Melvin Sanders

Personal information
- Born: January 3, 1981 (age 45) Liberal, Kansas, U.S.
- Listed height: 6 ft 5 in (1.96 m)
- Listed weight: 206 lb (93 kg)

Career information
- High school: Liberal (Liberal, Kansas)
- College: Seward County CC (1999–2000); Oklahoma State (2000–2003);
- NBA draft: 2003: undrafted
- Playing career: 2003–2014
- Position: Shooting guard / small forward
- Number: 34

Career history
- 2003–2005: Dakota Wizards
- 2004: Metis Varese
- 2005: Oostende
- 2005–2006: San Antonio Spurs
- 2006: Fayetteville Patriots
- 2006–2007: Pau-Orthez
- 2007: Panellinios
- 2007–2008: Unicaja Málaga
- 2008–2010: Gran Canaria
- 2010–2011: Minsk-2006
- 2011: Menorca Bàsquet
- 2011–2012: Hacettepe Üniversitesi
- 2012–2013: Basket Barcellona
- 2013: Pınar Karşıyaka
- 2013–2014: Valladolid

Career highlights
- French Cup winner (2007); CBA champion (2004); All-CBA Second Team (2005); CBA All-Defensive Team (2005);
- Stats at NBA.com
- Stats at Basketball Reference

= Melvin Sanders =

American basketball player (born 1981)

Melvin Ray Sanders (born January 3, 1981) is an American former professional basketball player. He played for the National Basketball Association's San Antonio Spurs.

==Professional career==
A graduate of Oklahoma State University, Sanders, a guard and forward, played for Varese in the Italian league and Telindus Oostende in Belgium, the Dakota Wizards of the Continental Basketball Association (CBA), and the NBA Development League's Fayetteville Patriots. He earned All-CBA Second Team and All-Defensive Team honors with the Wizards in 2005. During the 2005-06 NBA season, he signed 10-day contract stints with the San Antonio Spurs. After his fourth such contract (including training camp) expired, on March 26, 2006, the Spurs signed Sanders for the remainder of the season.
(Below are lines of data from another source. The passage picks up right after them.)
Lemma collect_read_entries (p : bytes) l off :
  Forall entry_typed l -> Forall (fun e => ReclaimEntry_validate e = Ok tt) l ->
  0 <= off -> off + 20 * zlen l <= zlen p ->
  sub p off (off + 20 * zlen l) = wires entry_wire l ->
  collect_step (read_entry p) off 20 (length l) = Ok l.
Proof.
  intros HT HV Hoff Hl Hw. rewrite collect_step_eq. apply collect_wires. intros k e Hk.
  rewrite Z.add_0_l. rewrite Forall_lookup in HT, HV. pose proof (lookup_lt_Some _ _ _ Hk).
  apply wp_no_error. unfold read_entry, ENTRY_WIRE_SIZE. apply wp_bind.
  eapply wp_slice_eq; [unfold zlen in *; lia|unfold zlen in *; lia| |by rewrite entry_read_wire by eauto].
  eapply (sub_window p); [exact Hw|unfold zlen; lia..|].
  rewrite <- (sub_wires entry_wire 20 zlen_entry_wire l k e Hk). f_equal; lia.
Qed.

Lemma ReclaimRoot_decode_image r bs g :
  ReclaimRoot_typed r g -> inline_valid r -> bs < 2 ^ 32 -> ReclaimRoot_validate r bs = Ok tt ->
  ReclaimRoot_decode (image root_header root_wire r bs g) = Ok (r, g).
Proof.
  intros (H1 & H2 & H3 & H4 & H5 & H6 & Hc & HT & HS & HE & Hg) HV Hbs Hv.
  destruct (root_validate_facts r bs Hc Hv) as [Hfit Hlen].
  pose proof (zlen_root_wire r Hfit) as Hz. destruct (Hc) as (Hci & Hcs & Hct).
  destruct (Hfit) as (Hft & Hfs & Hfi). pose proof (zlen_nonneg (rt_table_refs r)).
  pose proof (zlen_nonneg (rt_segment_refs r)). pose proof (zlen_nonneg (rt_inline_entries r)).
  assert (zlen (image root_header root_wire r bs g) = bs) as Hbl.
  { unfold image. rewrite zlen_sealed, zlen_app, zlen_zeros; unfold caps_len, u16 in *; lia. }
  apply wp_no_error. unfold ReclaimRoot_decode. rewrite Hbl.
  apply wp_open_image_guard; [unfold root_header, caps_len, u64, u16 in *; header_typed|done|by rewrite Hz|lia|done|].
  unfold ReclaimRoot_decode_payload, ROOT_FIXED, REF_WIRE_SIZE, ENTRY_WIRE_SIZE.
  cbn [bh_generation root_header]. unfold u64, u32, u16 in *.
  assert (64 <= zlen (root_wire r)) by (unfold caps_len in *; lia).
  apply wp_if_false; [lia|]. rd. apply wp_if_false; [done|].
  rewrite any_nonzero_false; [apply wp_bind, wp_ok; cbv beta iota|].
  2: { repeat constructor; try lia; wire_read. }
  rd. rd. rd. replace {| rc_inline_entries := _ |} with (rt_caps r) by (by destruct (rt_caps r)).
  rewrite (caps_of_validate r bs Hv), root_payload_len_eq by done.
  apply wp_bind, wp_ok, wp_bind, wp_ok. apply wp_if_false; [lia|]. rd. rd. rd. apply wp_if_false; [lia|].
  replace (Z.to_nat (zlen (rt_table_refs r))) with (length (rt_table_refs r)) by (unfold zlen; lia).
  replace (Z.to_nat (zlen (rt_segment_refs r))) with (length (rt_segment_refs r)) by (unfold zlen; lia).
  replace (Z.to_nat (zlen (rt_inline_entries r))) with (length (rt_inline_entries r)) by (unfold zlen; lia).
  destruct (root_areas r Hfit) as (Ha1 & Hz1 & Ha2 & Hz2 & Ha3 & Hz3). unfold caps_len in Hz, Hlen.
  replace (64 + rc_table_refs (rt_caps r) * 12) with (64 + 12 * rc_table_refs (rt_caps r)) by lia.
  set (te := 64 + 12 * rc_table_refs (rt_caps r)) in *.
  set (se := te + 12 * rc_segment_refs (rt_caps r)) in *.
  replace (64 + (rc_table_refs (rt_caps r) + rc_segment_refs (rt_caps r)) * 12) with se by lia.
  rewrite collect_read_tables by (done || lia). apply wp_bind, wp_ok.
  rewrite collect_read_segments by (done || lia). apply wp_bind, wp_ok.
  rewrite collect_read_entries by (done || lia). apply wp_bind, wp_ok.
  replace (64 + zlen (rt_table_refs r) * 12) with (64 + 12 * zlen (rt_table_refs r)) by lia.
  replace (te + zlen (rt_segment_refs r) * 12) with (te + 12 * zlen (rt_segment_refs r)) by lia.
  replace (te + rc_segment_refs (rt_caps r) * 12) with se by lia.
  replace (se + zlen (rt_inline_entries r) * 20) with (se + 20 * zlen (rt_inline_entries r)) by lia.
  rewrite any_nonzero_false; [apply wp_bind, wp_ok; cbv beta iota|repeat constructor; (done || lia)].
  clear Ha1 Hz1 Ha2 Hz2 Ha3 Hz3. do 6 rd.
  replace {| rt_caps := rt_caps r |} with r by (by destruct r). rewrite Hv. done.
Qed.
On January 9, 2007, he signed a contract with Pau-Orthez of the French League. He averaged 10.5 points, 3.3 rebounds and 1.2 steals in 10 Euroleague games, and also helped Pau win the French Cup. On July 20, 2007, Sanders signed with Panellinios of the Greek League. However, in mid-December 2007 he was brought out of his contract by one of the top clubs in the ACB Unicaja Malaga after seeing limited action due to a broken collarbone sustained in a car accident during the preseason.

On December 25, 2007, he signed with Unicaja of the Spanish ACB. On July 10, 2008, Sanders was signed by Kalise Gran Canaria of the ACB.

He signed with BC Minsk-2006 in September 2010. In February 2011, he signed with Menorca Bàsquet. Later that year, he signed with Hacettepe Üniversitesi of the Turkish Basketball League.

In August 2012, he signed with Basket Barcellona of the Italian Second League. On March 6, 2013, he signed a contract with Pınar Karşıyaka for the remainder of that season.

In December 2013, Sanders signed with CB Valladolid and left the team on 21 January 2014 because of non-payment from the club.